Sunday, May 09, 2004

"New Word Order" by Tom Engelhardt

Follow the floating signifier, no one knows where it will go... Bush's administration has refined the art of verbal misdirection (otherwise known as propaganda)... Engelhardt supplies us with a keyword/lexicon to understand how it is done!

"New Word Order"
Tom Engelhardt
Mother Jones

(excerpt)

Bush administration officials have assumed that the globe's only superpower can simply insist on and define the reality it wants; and no one, whatever the objections, will have the brute power to redefine it. The world, however, is -- as they are discovering in Iraq -- a far more complex and recalcitrant place than they've cared to imagine.

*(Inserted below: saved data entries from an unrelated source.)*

(** However faults follow one another, the handler is entered at most
    once for each armed signal. *)
Lemma handlerEntries_bound (faults : list Z) (st : SigState) :
  (forall x, isHandled st x = true ->
             In x fatalSignals
             /\ hasFlag (sa_flags (actions st x)) SA_RESETHAND = true) ->
  (handlerEntries st faults <= List.length (armed st))%nat.
Proof.
  revert st; induction faults as [|s rest IH]; intros st Hwell; simpl; [lia|].
  destruct (deliver st s) as [| |st' onAlt] eqn:Hd; try lia.
  destruct (deliver_disarms st st' s onAlt Hwell Hd) as (Hin & Hs & Hact).
  assert (Hh : forall x, isHandled st' x
                         = if x =? s then false else isHandled st x).
  { intros x. unfold isHandled. rewrite Hact.
    destruct (x =? s); reflexivity. }
  assert (Hwell' : forall x, isHandled st' x = true ->
             In x fatalSignals
             /\ hasFlag (sa_flags (actions st' x)) SA_RESETHAND = true).
  { intros x Hx. rewrite Hh in Hx. rewrite Hact.
    destruct (x =? s); [discriminate | exact (Hwell x Hx)]. }
  specialize (IH st' Hwell').
  pose proof (filter_length_drop (isHandled st) (isHandled st') fatalSignals s
                fatalSignals_NoDup Hin Hs Hh) as Hlen.
  unfold armed in *. lia.
Qed.

Lemma armed_at_most_five (st : SigState) : (List.length (armed st) <= 5)%nat.
Proof. unfold armed. apply (filter_length_le (isHandled st) fatalSignals). Qed.

End CrashGuardFacts.

(** Claim C6.  Where the handler has been installed for a fatal signal
    that is not blocked, delivery of the signal enters the handler, on
    the alternate stack, in a state where the action of that signal is
    the default again and the signal is still not blocked; the same
    signal raised inside the handler then takes the default action,
    which ends the process, and the handler has been entered once.
    From process start, whatever the operating system answered during
    installation and whichever faults follow one another, the handler is
    entered at most five times, once per fatal signal. *)
Theorem crash_handler_disarmed_on_entry (os : OS) (st : SigState) (sp : Z)
    (sig : Z) (faults : list Z) :
  malloc os SIGSTKSZ = Some sp ->
  sigaltstack_ok os = true ->
  sigemptyset_ok os = true ->
  sigaction_ok os sig = true ->
  In sig fatalSignals ->
  isBlocked st sig = false ->
  (exists st2 : SigState,
      deliver (snd (fst (setupSignalHandler os st))) sig = EntersHandler st2 true
      /\ actions st2 sig = defaultAction
      /\ isBlocked st2 sig = false
      /\ deliver st2 sig = DefaultTermination sig)
  /\ handlerEntries (snd (fst (setupSignalHandler os st))) (sig :: sig :: faults)
     = 1%nat
  /\ (handlerEntries (snd (fst (setupSignalHandler os initialSigState))) faults
      <= 5)%nat.
Proof.
  intros Hm Hs He Hok Hin Hnb.
  destruct (setupSignalHandler_installs os st sp sig Hm Hs He Hok Hin)
    as (Hact & Hb & Ha).
  set (st1 := snd (fst (setupSignalHandler os st))) in *.
  assert (Hnb1 : isBlocked st1 sig = false)
    by (unfold isBlocked; rewrite Hb; exact Hnb).
  pose proof (deliver_crashAction st1 sig Hnb1 Hact) as Hd.
  rewrite Ha in Hd.
  assert (Hd2 : deliver
                  {| actions := actions (setAction st1 sig defaultAction);
                     blocked := blocked st1;
                     altstack := Some sp |} sig
                = DefaultTermination sig).
  { unfold deliver, isBlocked in *. cbn [blocked actions setAction].
    rewrite Hnb1, Z.eqb_refl. reflexivity. }
  split; [|split].
  - eexists. split; [exact Hd|]. split; [|split; [|exact Hd2]].
    + cbn [actions setAction]. now rewrite Z.eqb_refl.
    + exact Hnb1.
  - cbn [handlerEntries]. rewrite Hd, Hd2. reflexivity.
  - etransitivity; [apply handlerEntries_bound | apply armed_at_most_five].
    intros x Hx. unfold isHandled in Hx.
    destruct (setupSignalHandler_actions os initialSigState x) as [E|[E Hinx]];
      rewrite E in *; [discriminate | split; [exact Hinx | reflexivity]].
Qed.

With that in mind, let's consider a few of the key terms that both in government pronouncements and in media coverage of Iraq add up to the bubble language that stands between Americans and a reasonable perception of the world out there:

"Security firms": It's in the nature of human beings, when they take marginal activities and bring them into the mainstream to want to professionalize them and so upgrade their status. Once upon a time, there were scattered "soldiers of fortune" and "mercenaries" in our world, former soldiers or wannabe soldiers who, as in Southern Africa in the 1980s, sold themselves to any bidder and shouldered arms for various, largely right-wing regimes. Now, this seat-of-the-pants mercenary business has become a $100 billion dollar global operation (with the U.S. government as its largest employer) and you can search our press far and wide rarely coming across the terms "mercenary," "soldier of fortune," "hired guns," "rent-a-cops," or anything else that might bring us closer to the tawdry reality of what these so-called security companies are actually selling. The employees of these firms are in turn usually called "contractors" in our press -- which sounds like such an up-and-up, modest, business-like thing to be -- even when they're heavily armed and out in the field fighting Iraqis. Of course, the basic "gap" here lies in the very word "security." You simply can't have a more "secure" world in which such firms can freely make multimillions of dollars by hiring out to the highest -- and most powerful -- bidders.